The problem is deeper than your broken, painful teeth. It is about how your previous dentists treated you and how they hurt your feelings.

Many people struggle with dental anxiety and stay away from dental procedures at all costs.

I also struggled with my teeth and got cheated and treated badly by dentists in the past. I got to the point where I started to analyze why it happened to me, and what's wrong with them.

In my opinion, dentists who behave nastily to their patients show greediness, pretend that they are on the top in their field, and leave their patients with pain because of their own inner fear of not being good enough specialists. They simply don't have the right personality and skills to work with people.

Dentistry is not only fixing teeth. It is something more: it is understanding and compassion of dental issues. It is also the ability to communicate and create positive, trustworthy, healthy relationships with their patients.

If your smile looks good and you have no pain, you are perceived differently, like a normal person. You feel normal and you are healthy, so you can keep going with life.

But the situation changes when you lose your teeth or the last remaining ones hurt.

Lots of people are ashamed about what happened to them, or they just feel ridiculed and not understood by the dentist.

Teeth are one of the most fragile, intimate parts of the body. When a person (here, the dentist) violates that important place and makes the condition of oral health worse, the emotional trauma begins.

From my own personal experience, I suffered from many dental problems and finding the right diagnosis took me two years of dental procedures.

During that time I met many specialists, many of whom didn't treat my teeth or me well.

Afterwards, during my own personal healing journey, I used a special process to remove toxic emotions. I felt emotionally devastated, but it was only temporary.

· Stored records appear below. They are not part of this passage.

(** Lines 157-163 on a state that satisfies the invariant. *)
Lemma append_step (good_bytes : list Z) (k : nat) (st : state)
    (values : list Z) (d : Z) :
  matrix_inv good_bytes k st ->
  1 <= d -> (st_div st <> 0 -> d = st_div st) ->
  length values = Z.to_nat d ->
  Forall (fun b => In b good_bytes) values ->
  let div' := if st_div st =? 0 then Z.of_nat (length values) else st_div st in
  let encs := if st_div st =? 0 then empty_matrix div' else st_encodings st in
  exists encs',
    append_values encs values = Ok encs' /\
    (forall carry', matrix_inv good_bytes (S k) (mkState div' carry' encs')) /\
    div' = d /\ st_div st <= div' /\
    matrix_sum encs' = matrix_sum_of st + 256 ^ Z.of_nat k * sum values.
Proof.
  intros Hinv Hd Hfloor Hlen Hall div' encs.
  assert (Hdiv' : div' = d /\ st_div st <= div').
  { pose proof (matrix_inv_div _ _ _ Hinv).
    unfold div'; destruct (Z.eqb_spec (st_div st) 0) as [E|E]; lia. }
  assert (Hencs : length encs = length values /\
            Forall (fun row => length row = k /\
                      Forall (fun b => In b good_bytes) row) encs /\
            matrix_sum encs = matrix_sum_of st).
  { unfold encs, matrix_sum_of; destruct (Z.eqb_spec (st_div st) 0) as [E|E].
    - destruct Hinv as [[_ ->]|[? _]]; [|lia].
      destruct (empty_matrix_inv good_bytes div') as [Hl Hr].
      split; [lia | split; [exact Hr|]].
      apply matrix_sum_empty_rows; eapply Forall_impl; [|exact Hr].
      now intros row [? _].
    - destruct Hinv as [[? _]|(_ & Hl & Hr)]; [lia|].
      split; [rewrite Hl, Hlen, Hfloor by exact E; reflexivity|].
      split; [exact Hr | reflexivity]. }
  destruct Hencs as (Hl & Hr & Hs).
  destruct (append_values_ok
              (fun row => length row = k /\
                 Forall (fun b => In b good_bytes) row)
              (fun row => length row = S k /\
                 Forall (fun b => In b good_bytes) row)
              (fun b => In b good_bytes)
              (row_append good_bytes k) encs values
              Hl Hr Hall) as (encs' & Happ & Hl' & Hr').
  exists encs'; split; [exact Happ|]; split; [|split; [|split]]; try lia.
  - intros carry'; right; cbn [st_div st_encodings].
    repeat split; [lia | lia | exact Hr'].
  - rewrite <- Hs; apply (append_values_sum k _ _ _ Happ).
    eapply Forall_impl; [|exact Hr]; now intros row [? _].
Qed.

Toxic memories, fear, guilt, shame, stress, and low self-esteem are some of the many emotions related to dental PTSD, which drains your essential life-force energy.

People say, "It is OK, don't worry." But it is not OK! Emotions and your heart are great indicators of your inner truth.

Those people are afraid of questioning dentists' work. Dentists might be nice and treat you somehow OK, but only when you agree with what they say.

The situation changes if you start asking questions and looking for the truth.

Yes, the unbearable truth hurts.

Questioning a dentist's work may reveal their inadequacy, their own insecurities and their lack of important dental education.

Many people have been hurt by dentists and still suffer. But now, it is possible to remove all toxicity and bring your dignity and emotional resilience back to your life.